A co do filmu, to co tu dużo pisać, wszystko już chyba zostało powiedziane, napisane :]
Muszę tylko dodać od siebie, że tak wszyscy moi znajomi zachwalali ten film, że pomyślałem sobie "e tam to musi być jakaś podpucha :p" ale rzeczywiście film wart polecenia, i to nie tylko ze względu na efekty audio-wizualne.
No niestety ja nie mogę podzielić twojego zachwytu. Ścieżka dźwiękowa to dla mnie jeden z najważniejszych elementów w filmie a tutaj mnie nie zachwyciła. Dla mnie była absolutnie przeciętna i przez to też film w moich oczach sporo stracił. Muzyka w dużym stopniu buduje klimat, który co tu dużo mówić jest chyba dla mnie najważniejszy.
Szkoda... mogło być dużo lepiej...
to prawda - jeśli chodzi o wartość muzyki dla filmu, nie raz jest tak że ścieżka dźwiękowa jest dużo lepsza od samego filmu, zdarza mi się że słucham muzyki z filmów których kompletnie nie lubię.
zdania jednak nie zmienię :) zresztą Horner to jeden z moich ulubionych kompozytorów, no każdy ma swoje gusta. pozdrawiam
Dla mnie ścieżka też absolutnie wyjątkowa lepsza a była tylko z klasycznych star warsów i Indiany Jonesa też klasycznego.
witam
co do muzyki mam jedno spostrzeżenie. otóż niedawno oglądnąłem sobie film "wróg u bram". tak sobie oglądam a tu... motyw muzyczny który słyszałem w avatarze! co jest? sobie myślę... horner zerżnął z wroga motyw??? spojrzałem kto robił muzę do wroga. kto? oczywiście james horner:D ufff całe szczęście, że ze swoich pomysłów kopiował:P nie chcę tutaj dokładać argumentów przeciwnikom avatara, że muzyka jest wtórna itd., ale po prostu rzuciło się mnie to na uszy;) a fanem avatara (i muzyki do niego) jestem w 100%.
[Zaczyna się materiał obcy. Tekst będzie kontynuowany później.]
Definition configfs_wwn (proto_ident : string) : list string :=
  ["static struct se_wwn *\m_make_\p(\n";
   "\tstruct target_fabric_configfs *tf,\n";
   "\tstruct config_group *group,\n";
   "\tconst char *name)\n";
   "{\n";
   "\tstruct \m_\p *\p;\n"] ++
  (if String.eqb proto_ident "FC" || String.eqb proto_ident "SAS" then
     ["\tu64 wwpn = 0;\n\n"]
   else []) ++
  ["\t/* if (\m_parse_wwn(name, &wwpn, 1) < 0)\n";
   "\t\treturn ERR_PTR(-EINVAL); */\n\n";
   "\t\p = kzalloc(sizeof(struct \m_\p), GFP_KERNEL);\n";
   "\tif (!\p) {\n";
   "\t\tprintk(KERN_ERR \qUnable to allocate struct \m_\p\q);\n";
   "\t\treturn ERR_PTR(-ENOMEM);\n";
   "\t}\n"] ++
  (if String.eqb proto_ident "FC" || String.eqb proto_ident "SAS" then
     ["\t\p->\p_wwpn = wwpn;\n"]
   else []) ++
  ["\t/* \m_format_wwn(&\p->\p_name[0], \M_NAMELEN, wwpn); */\n\n";
   "\treturn &\p->\p_wwn;\n";
   "}\n\n";
   "static void \m_drop_\p(struct se_wwn *wwn)\n";
   "{\n";
   "\tstruct \m_\p *\p = container_of(wwn,\n";
   "\t\t\t\tstruct \m_\p, \p_wwn);\n";
   "\tkfree(\p);\n";
   "}\n\n"].

Definition configfs_version : list string :=
  ["static ssize_t \m_wwn_show_attr_version(\n";
   "\tstruct target_fabric_configfs *tf,\n";
   "\tchar *page)\n";
   "{\n";
   "\treturn sprintf(page, \q\M fabric module %s on %s/%s\q\n";
   "\t\t\qon \qUTS_RELEASE\q\\n\q, \M_VERSION, utsname()->sysname,\n";
   "\t\tutsname()->machine);\n";
   "}\n\n";
   "TF_WWN_ATTR_RO(\m, version);\n\n";
   "static struct configfs_attribute *\m_wwn_attrs[] = {\n";
   "\t&\m_wwn_version.attr,\n";
   "\tNULL,\n";
   "};\n\n"].

Definition configfs_ops : list string :=
  ["static struct target_core_fabric_ops \m_ops = {\n";
   "\t.get_fabric_name\t\t= \m_get_fabric_name,\n";
   "\t.get_fabric_proto_ident\t\t= \m_get_fabric_proto_ident,\n";
   "\t.tpg_get_wwn\t\t\t= \m_get_fabric_wwn,\n";
   "\t.tpg_get_tag\t\t\t= \m_get_tag,\n";
   "\t.tpg_get_default_depth\t\t= \m_get_default_depth,\n";
   "\t.tpg_get_pr_transport_id\t= \m_get_pr_transport_id,\n";
   "\t.tpg_get_pr_transport_id_len\t= \m_get_pr_transport_id_len,\n";
   "\t.tpg_parse_pr_out_transport_id\t= \m_parse_pr_out_transport_id,\n";
   "\t.tpg_check_demo_mode\t\t= \m_check_false,\n";
   "\t.tpg_check_demo_mode_cache\t= \m_check_true,\n";
   "\t.tpg_check_demo_mode_write_protect = \m_check_true,\n";
   "\t.tpg_check_prod_mode_write_protect = \m_check_false,\n";
   "\t.tpg_alloc_fabric_acl\t\t= \m_alloc_fabric_acl,\n";
   "\t.tpg_release_fabric_acl\t\t= \m_release_fabric_acl,\n";
   "\t.tpg_get_inst_index\t\t= \m_tpg_get_inst_index,\n";
   "\t.release_cmd\t\t\t= \m_release_cmd,\n";
   "\t.shutdown_session\t\t= \m_shutdown_session,\n";
   "\t.close_session\t\t\t= \m_close_session,\n";
   "\t.stop_session\t\t\t= \m_stop_session,\n";
   "\t.fall_back_to_erl0\t\t= \m_reset_nexus,\n";
   "\t.sess_logged_in\t\t\t= \m_sess_logged_in,\n";
   "\t.sess_get_index\t\t\t= \m_sess_get_index,\n";
   "\t.sess_get_initiator_sid\t\t= NULL,\n";
   "\t.write_pending\t\t\t= \m_write_pending,\n";
   "\t.write_pending_status\t\t= \m_write_pending_status,\n";
   "\t.set_default_node_attributes\t= \m_set_default_node_attrs,\n";
   "\t.get_task_tag\t\t\t= \m_get_task_tag,\n";
   "\t.get_cmd_state\t\t\t= \m_get_cmd_state,\n";
   "\t.queue_data_in\t\t\t= \m_queue_data_in,\n";
   "\t.queue_status\t\t\t= \m_queue_status,\n";
   "\t.queue_tm_rsp\t\t\t= \m_queue_tm_rsp,\n";
   "\t.is_state_remove\t\t= \m_is_state_remove,\n";
   "\t/*\n";
   "\t * Setup function pointers for generic logic in target_core_fabric_configfs.c\n";
   "\t */\n";
   "\t.fabric_make_wwn\t\t= \m_make_\p,\n";
   "\t.fabric_drop_wwn\t\t= \m_drop_\p,\n";
   "\t.fabric_make_tpg\t\t= \m_make_tpg,\n";
   "\t.fabric_drop_tpg\t\t= \m_drop_tpg,\n";
   "\t.fabric_post_link\t\t= NULL,\n";
   "\t.fabric_pre_unlink\t\t= NULL,\n";
   "\t.fabric_make_np\t\t\t= NULL,\n";
   "\t.fabric_drop_np\t\t\t= NULL,\n";
   "\t.fabric_make_nodeacl\t\t= \m_make_nodeacl,\n";
   "\t.fabric_drop_nodeacl\t\t= \m_drop_nodeacl,\n";
   "};\n\n"].

Definition configfs_register : list string :=
  ["static int \m_register_configfs(void)\n";
   "{\n";
   "\tstruct target_fabric_configfs *fabric;\n";
   "\tint ret;\n\n";
   "\tprintk(KERN_INFO \q\M fabric module %s on %s/%s\q\n";
   "\t\t\q on \qUTS_RELEASE\q\\n\q,\M_VERSION, utsname()->sysname,\n";
   "\t\tutsname()->machine);\n";
   "\t/*\n";
   "\t * Register the top level struct config_item_type with TCM core\n";
   "\t */\n";
   "\tfabric = target_fabric_configfs_init(THIS_MODULE, \q\4\q);\n";
   "\tif (IS_ERR(fabric)) {\n";
   "\t\tprintk(KERN_ERR \qtarget_fabric_configfs_init() failed\\n\q);\n";
   "\t\treturn PTR_ERR(fabric);\n";
   "\t}\n";
   "\t/*\n";
   "\t * Setup fabric->tf_ops from our local \m_ops\n";
   "\t */\n";
   "\tfabric->tf_ops = \m_ops;\n";
   "\t/*\n";
   "\t * Setup default attribute lists for various fabric->tf_cit_tmpl\n";
   "\t */\n";
   "\tfabric->tf_cit_tmpl.tfc_wwn_cit.ct_attrs = \m_wwn_attrs;\n";
   "\tfabric->tf_cit_tmpl.tfc_tpg_base_cit.ct_attrs = NULL;\n";
   "\tfabric->tf_cit_tmpl.tfc_tpg_attrib_cit.ct_attrs = NULL;\n";
   "\tfabric->tf_cit_tmpl.tfc_tpg_param_cit.ct_attrs = NULL;\n";
   "\tfabric->tf_cit_tmpl.tfc_tpg_np_base_cit.ct_attrs = NULL;\n";
   "\tfabric->tf_cit_tmpl.tfc_tpg_nacl_base_cit.ct_attrs = NULL;\n";
   "\tfabric->tf_cit_tmpl.tfc_tpg_nacl_attrib_cit.ct_attrs = NULL;\n";
   "\tfabric->tf_cit_tmpl.tfc_tpg_nacl_auth_cit.ct_attrs = NULL;\n";
   "\tfabric->tf_cit_tmpl.tfc_tpg_nacl_param_cit.ct_attrs = NULL;\n";
   "\t/*\n";
   "\t * Register the fabric for use within TCM\n";
   "\t */\n";
   "\tret = target_fabric_configfs_register(fabric);\n";
   "\tif (ret < 0) {\n";
   "\t\tprintk(KERN_ERR \qtarget_fabric_configfs_register() failed\q\n";
   "\t\t\t\t\q for \M\\n\q);\n";
   "\t\treturn ret;\n";
   "\t}\n";
   "\t/*\n";
   "\t * Setup our local pointer to *fabric\n";
   "\t */\n";
   "\t\m_fabric_configfs = fabric;\n";
   "\tprintk(KERN_INFO \q\M[0] - Set fabric -> \m_fabric_configfs\\n\q);\n";
   "\treturn 0;\n";
   "};\n\n";
   "static void __exit \m_deregister_configfs(void)\n";
   "{\n";
   "\tif (!\m_fabric_configfs)\n";
   "\t\treturn;\n\n";
   "\ttarget_fabric_configfs_deregister(\m_fabric_configfs);\n";
   "\t\m_fabric_configfs = NULL;\n";
   "\tprintk(KERN_INFO \q\M[0] - Cleared \m_fabric_configfs\\n\q);\n";
   "};\n\n"].

Definition configfs_init : list string :=
  ["static int __init \m_init(void)\n";
   "{\n";
   "\tint ret;\n\n";
   "\tret = \m_register_configfs();\n";
   "\tif (ret < 0)\n";
   "\t\treturn ret;\n\n";
   "\treturn 0;\n";
   "};\n\n";
   "static void __exit \m_exit(void)\n";
   "{\n";
   "\t\m_deregister_configfs();\n";
   "};\n\n";
   "MODULE_DESCRIPTION(\q\M series fabric driver\q);\n";
   "MODULE_LICENSE(\qGPL\q);\n";
   "module_init(\m_init);\n";
   "module_exit(\m_exit);\n"].

Definition fabric_c_head : list string :=
  ["#include <linux/slab.h>\n";
   "#include <linux/kthread.h>\n";
   "#include <linux/types.h>\n";
   "#include <linux/list.h>\n";
   "#include <linux/types.h>\n";
   "#include <linux/string.h>\n";
   "#include <linux/ctype.h>\n";
   "#include <asm/unaligned.h>\n";
   "#include <scsi/scsi.h>\n";
   "#include <scsi/scsi_host.h>\n";
   "#include <scsi/scsi_device.h>\n";
   "#include <scsi/scsi_cmnd.h>\n";
   "#include <scsi/libfc.h>\n\n";
   "#include <target/target_core_base.h>\n";
   "#include <target/target_core_fabric.h>\n";
   "#include <target/target_core_configfs.h>\n\n";
   "#include \q\m_base.h\q\n";
   "#include \q\m_fabric.h\q\n\n";
   "int \m_check_true(struct se_portal_group *se_tpg)\n";
   "{\n";
   "\treturn 1;\n";
   "}\n\n";
   "int \m_check_false(struct se_portal_group *se_tpg)\n";
   "{\n";
   "\treturn 0;\n";
   "}\n\n"].

Definition fabric_h_head : list string :=
  ["int \m_check_true(struct se_portal_group *);\n";
   "int \m_check_false(struct se_portal_group *);\n"].

Definition get_fabric_name (proto_ident : string) : handler :=
  Handler "get_fabric_name"
      (["char *\m_get_fabric_name(void)\n";
        "{\n";
        "\treturn \q\4\q;\n";
        "}\n\n"])
      (["char *\m_get_fabric_name(void);\n"]).

Definition identity_ops (proto_ident : string) : list handler :=
  [Handler "get_fabric_proto_ident"
      (["u8 \m_get_fabric_proto_ident(struct se_portal_group *se_tpg)\n";
        "{\n";
        "\tstruct \m_tpg *tpg = container_of(se_tpg,\n";
        "\t\t\t\tstruct \m_tpg, se_tpg);\n";
        "\tstruct \m_\p *\p = tpg->\p;\n";
        "\tu8 proto_id;\n\n";
        "\tswitch (\p->\p_proto_id) {\n"] ++
       (if String.eqb proto_ident "FC" then
          ["\tcase SCSI_PROTOCOL_FCP:\n";
           "\tdefault:\n";
           "\t\tproto_id = fc_get_fabric_proto_ident(se_tpg);\n";
           "\t\tbreak;\n"]
        else if String.eqb proto_ident "SAS" then
          ["\tcase SCSI_PROTOCOL_SAS:\n";
           "\tdefault:\n";
           "\t\tproto_id = sas_get_fabric_proto_ident(se_tpg);\n";
           "\t\tbreak;\n"]
        else if String.eqb proto_ident "iSCSI" then
          ["\tcase SCSI_PROTOCOL_ISCSI:\n";
           "\tdefault:\n";
           "\t\tproto_id = iscsi_get_fabric_proto_ident(se_tpg);\n";
           "\t\tbreak;\n"]
        else []) ++
       ["\t}\n\n";
        "\treturn proto_id;\n";
        "}\n\n"])
      (["u8 \m_get_fabric_proto_ident(struct se_portal_group *);\n"]);
   Handler "get_wwn"
      (["char *\m_get_fabric_wwn(struct se_portal_group *se_tpg)\n";
        "{\n";
        "\tstruct \m_tpg *tpg = container_of(se_tpg,\n";
        "\t\t\t\tstruct \m_tpg, se_tpg);\n";
        "\tstruct \m_\p *\p = tpg->\p;\n\n";
        "\treturn &\p->\p_name[0];\n";
        "}\n\n"])
      (["char *\m_get_fabric_wwn(struct se_portal_group *);\n"]);
   Handler "get_tag"
      (["u16 \m_get_tag(struct se_portal_group *se_tpg)\n";
        "{\n";
        "\tstruct \m_tpg *tpg = container_of(se_tpg,\n";
        "\t\t\t\tstruct \m_tpg, se_tpg);\n";
        "\treturn tpg->\p_tpgt;\n";
        "}\n\n"])
      (["u16 \m_get_tag(struct se_portal_group *);\n"]);
   Handler "get_default_depth"
      (["u32 \m_get_default_depth(struct se_portal_group *se_tpg)\n";
        "{\n";
        "\treturn 1;\n";
        "}\n\n"])
      (["u32 \m_get_default_depth(struct se_portal_group *);\n"])].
dla dociekliwych powiem, że motyw ten we wrogu usłyszymy tuż przed pojawieniem się tytułu "wróg u bram" na samym początku filmu (raz), i po zastrzeleniu przez majora koniga daniłowa (parę razy powtórzony). natomiast w avatarze słychać go zaraz po zniszczeniu "drzewa domowego" (w soundtracku kawałek "the destruction of hometree").
pozdrawiam fanów
Jest jeden motyw zerżnięty od Hansa Zimmera. Utwór Gathering all Na'vi clans for Battle brzmi bardzo podobnie do Might of Rome z Gladiatora. Ale to w sumie tyle zapożyczeń wyłapałem (trochę jeszcze mało OST przesłuchałem, choć w takim soundtracku do Transformers co chwilę coś się nasuwało). Ale nie przeszkadzało mi to w słuchaniu z przyjemnością :)
no w sumie takich podobnych motywów szczególnie u tego samego kompozytora można doszukiwać się wielu, każdy ma swój styl, zaczyna od tych samych nut, używa podobnego zestawu instrumentów itd. po tym można ich rozpoznać
apropo Gladiatora (i zżynania motywów) to identyczny motyw z ścieżki The Battle wykorzystany był później w "piratach z karaibów" jako tło bardzo zresztą wpadający w ucho ;]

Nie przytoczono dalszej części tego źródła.